Erratic U.S. Politics Inspires Creative Thinking Among Investors

(Bloomberg) -- Investors in U.S. markets are facing the strongest economy in years, and the most erratic politics. Some are embracing the challenge of reconciling the two.

For Jason Evans at hedge fund NineAlpha Capital LP, the answer is to grasp short-term opportunities. At William Blair & Co., which oversees more than $61 billion, Brian Singer is using game theory to sort signal from noise. And Jim Vogel, a market veteran at FTN Financial, is drawing on lessons from recent history and keeping his eye firmly on the Federal Reserve.

Right now, most investors are focused on a U.S. economic expansion that’s forging ahead and the upswing in corporate earnings, with events in Washington taking a back seat. Financial-market volatility is low and demand for American assets is buoyant. The Fed’s trade-weighted dollar gauge has climbed more than 9 percent from its 2018 low, Treasury rates have been held largely in check in the face of a large supply ramp-up, and the S&P 500 Index is near record highs.

Some worry, however, that this composure simply increases the chances of getting sideswiped in an environment where a presidential tweet, administration fracas, or development in the special counsel’s investigation could upend expectations.
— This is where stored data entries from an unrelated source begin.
Lemma runtime_conforms (v : jsval) :
  isEngineRuntimeIdentity v = true <-> conforms EngineRuntimeIdentity v.
Proof.
  unfold isEngineRuntimeIdentity. rewrite andb_true_iff, isEngineIdentity_spec. split.
  - intros [(e & He & Ve) H]. destruct v as [| | | | | |o]; try discriminate.
    rewrite andb_true_iff, text_spec, fingerprint_spec in H.
    destruct H as [(s & Es & Hs) (a & i & p & b & Oa & Oi & Op & Ob & Hw & Hp)].
    exists (Build_EngineRuntimeIdentity e s i a b p). split.
    + split; [done|]. exists o. done.
    + split; [done|]. done.
  - intros ([e s i a b p] & (He & o & -> & Es & Oi & Oa & Ob & Op) & Ve & Hs & Hw & Hp).
    split; [by exists e|]. rewrite andb_true_iff, text_spec, fingerprint_spec.
    split; [by exists s|]. exists a, i, p, b. done.
Qed.

(** A value is taken for a runtime acknowledgement exactly when it carries a
    valid engine identity, a build id and a content fingerprint: every digest
    present is well-formed and at least one is present. *)
Theorem isEngineRuntimeIdentity_contract (v : jsval) :
  isEngineRuntimeIdentity v = true <-> conforms EngineRuntimeIdentity v.
Proof. apply runtime_conforms. Qed.

Lemma all_strings_spec (v : jsval) :
  all_strings v = true <-> exists l : list string, represents l v.
Proof.
  unfold all_strings. split.
  - destruct v as [| | | | |l|]; try discriminate. rewrite forallb_forall. intros H.
    enough (exists ss : list string, Forall2 represents ss l) as [ss Hss] by (exists ss, l; done).
    induction l as [|v l IH]; [by exists []|].
    destruct IH as [ss Hss]; [intros x Hx; apply H; by right|].
    specialize (H v (or_introl eq_refl)). destruct v as [| | | |s| |]; try discriminate.
    exists (s :: ss). by constructor.
  - intros (l & vs & -> & H). induction H as [|s v ss vs Hv _ IH]; [done|].
    cbn. rewrite Hv. exact IH.
Qed.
With the stakes rising as midterm elections approach and trade tensions still brewing, market swings could soon intensify.

Risk Controls

“This environment is good for trading,” said Evans, NineAlpha’s co-founder and a former head of Treasury trading at Deutsche Bank AG. “It’s more precarious for positioning.”
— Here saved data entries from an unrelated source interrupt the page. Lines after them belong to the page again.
(* ===== verification/EvidenceGate.v ===== *)
(** * The pointwise evidence gate ([packages/core/src/polar-fit.ts])

    [baseRejectionReasons] decides from one solved point alone whether its
    coefficients may enter a polar: the basic identity and magnitude gates, the
    steady gates with the RANS hold proof, and for URANS points the four
    admissible kinds of evidence (a selected archive interpretation, a certified
    absence of shedding, a certified aperiodic mean, or a periodic window with
    its clean-cycle tail).  Proved: what an empty list of reasons means, on
    every route, and that the hold gate accepts nothing that the engine client's
    parser rejects. *)

From Stdlib Require Import ZArith Lia Bool Ascii String.
From Stdlib Require Import Floats.
From stdpp Require Import base list strings option numbers.
From S2P Require Import Prelude JsNumber JsString JsValue Numeric.
From S2P Require UransQuality UransCyclePolicy NoShedding AperiodicMean RansHold PolarEvidence.

Local Open Scope string_scope.
Local Open Scope list_scope.

#[local] Existing Instances RansHold.repr_channel RansHold.repr_certificate
  RansHold.valid_certificate AperiodicMean.repr_channel AperiodicMean.repr_certificate
  AperiodicMean.valid_certificate NoShedding.repr_certificate NoShedding.valid_certificate.

Definition MISSING_URANS_VIDEO_REASON : string := "missing-urans-video".
Definition INCOMPLETE_URANS_INTEGRATION_REASON : string := "incomplete-urans-integration".

Definition hasIncompleteUransIntegrationWarning (warnings : option (list string)) : bool :=
  match warnings with
  | Some warnings =>
      existsb (fun warning =>
        JsString.includes warning UransQuality.URANS_BUDGET_STOP_MARKER ||
        JsString.includes warning UransQuality.URANS_CONTINUATION_REQUIRED_MARKER) warnings
  | None => false
  end.

(** The period floors are small integers, compared with counts and numbers. *)
Definition FRAME_TRACK_MIN_PERIODS : Z := 5.
Definition FRAME_TRACK_MIN_PERIODS_FULL : Z := FRAME_TRACK_MIN_PERIODS.
Definition FRAME_TRACK_MIN_PERIODS_PRECALC : Z := 3.
Definition FRAME_TRACK_PERIOD_EPSILON : jsnum := 1e-9%float.

Definition is_label (o : option string) (s : string) : bool :=
  match o with Some t => String.eqb t s | None => false end.

Definition frameTrackMinPeriodsFor (fidelity : option string) : Z :=
  if is_label fidelity "urans_precalc" then FRAME_TRACK_MIN_PERIODS_PRECALC
  else FRAME_TRACK_MIN_PERIODS_FULL.

Definition NON_PHYSICAL_COEFFICIENT_LIMIT : jsnum := 5%float.
Definition URANS_CLEAN_CYCLE_CERTIFICATE_VERSION : string := "clean-cycle-v3".
Definition RANS_HOLD_CERTIFICATE_VERSION : string := "rans-hold-v1".
Definition RANS_HOLD_REQUIRED_SAMPLES : jsnum := 200%float.

(** ** Data *)

Inductive ResultRegime := rans | urans.

#[export] Instance result_regime_eq_dec : EqDecision ResultRegime.
Proof. solve_decision. Defined.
His core strategy is focused on trading market dislocations, including distortions in the yield curve, which can intensify in a broader market selloff.

“The whole political calculus right now – I have no idea how to discount it, other than I believe the realm of outcomes we are likely to get are probably going to be more than encapsulated in the risk controls we have, including even an impeachment.”

Brian Singer at William Blair is tackling the political situation head on, in an attempt to tease out what might happen. The firm’s head of dynamic allocation strategies uses game theory to explore motivations of decision makers and understand likely actions and outcomes. He’s found that strategy helpful to devise positions around populist macro themes, including Brexit in the U.K.

Midterm Volatility

Singer said he sees U.S. politics contributing to market volatility in the lead up to the midterm elections, but so far he expects the overall impact on positioning to be neutral. While there has been much talk about a possible presidential impeachment should Democrats win back the House of Representatives, it may be more of a pre-election tool, Singer says. His analysis suggests that neither major party would really benefit from seeing such a scenario through to the end.

“Our focus in terms of interest rates and asset prices in the U.S. is in effect two public policy entities: the Federal Reserve, and everybody else,’’ Singer said. He said his strategy is prioritizing the input from the Fed, because “most of what we see coming out of the U.S. political arena from our perspective falls into the category of noise.”

In Memphis, Tennessee, FTN’s Vogel is also looking at political risk through the lens of the Fed. But the reference point for his analysis is historical rather than behavioral, and he doesn’t have to reach back as far as the political scandals involving former U.S. leaders Richard Nixon and Bill Clinton.

Confidence Hit

“We have a couple of templates that are reasonably recent of what political dysfunction can do to investor and business confidence, and the most recent example is the debt ceiling crisis of 2011,” Vogel said.

That threat to shut down the government came the year after Republicans re-took control of the House, and was their first protest over what they deemed excessive spending under the administration of Barack Obama. The standoff led credit assessor S&P to strip the U.S. of its AAA rating. As turmoil spread across the globe, then Fed Chairman Ben S. Bernanke committed to another two years of easy interest rates, spurring Treasury yields to historic lows at the time.

While Donald Trump has also flirted with the idea of a shutdown, Vogel says the dominant market risk today is trade protectionism. The challenge for investors is in picking the timing: Markets reacted very little to this week’s heavily-telegraphed imposition of U.S. tariffs on about $200 billion in Chinese goods, as well as the response from America’s biggest trading partner.

“We’ve been talking about what’s almost become the mythical $200 billion for three weeks now, and it’s hard to trade it because it’s just been looming,” Vogel said.

Treasury 10-year rates increased to their highest levels since May as trade concerns eased this week, rising as high as 3.09 percent Wednesday as traders moved closer to the Fed’s rate hike path for 2019. The Bloomberg dollar index is down around 0.4 percent this week, while S&P 500 futures are little changed from last Friday’s level.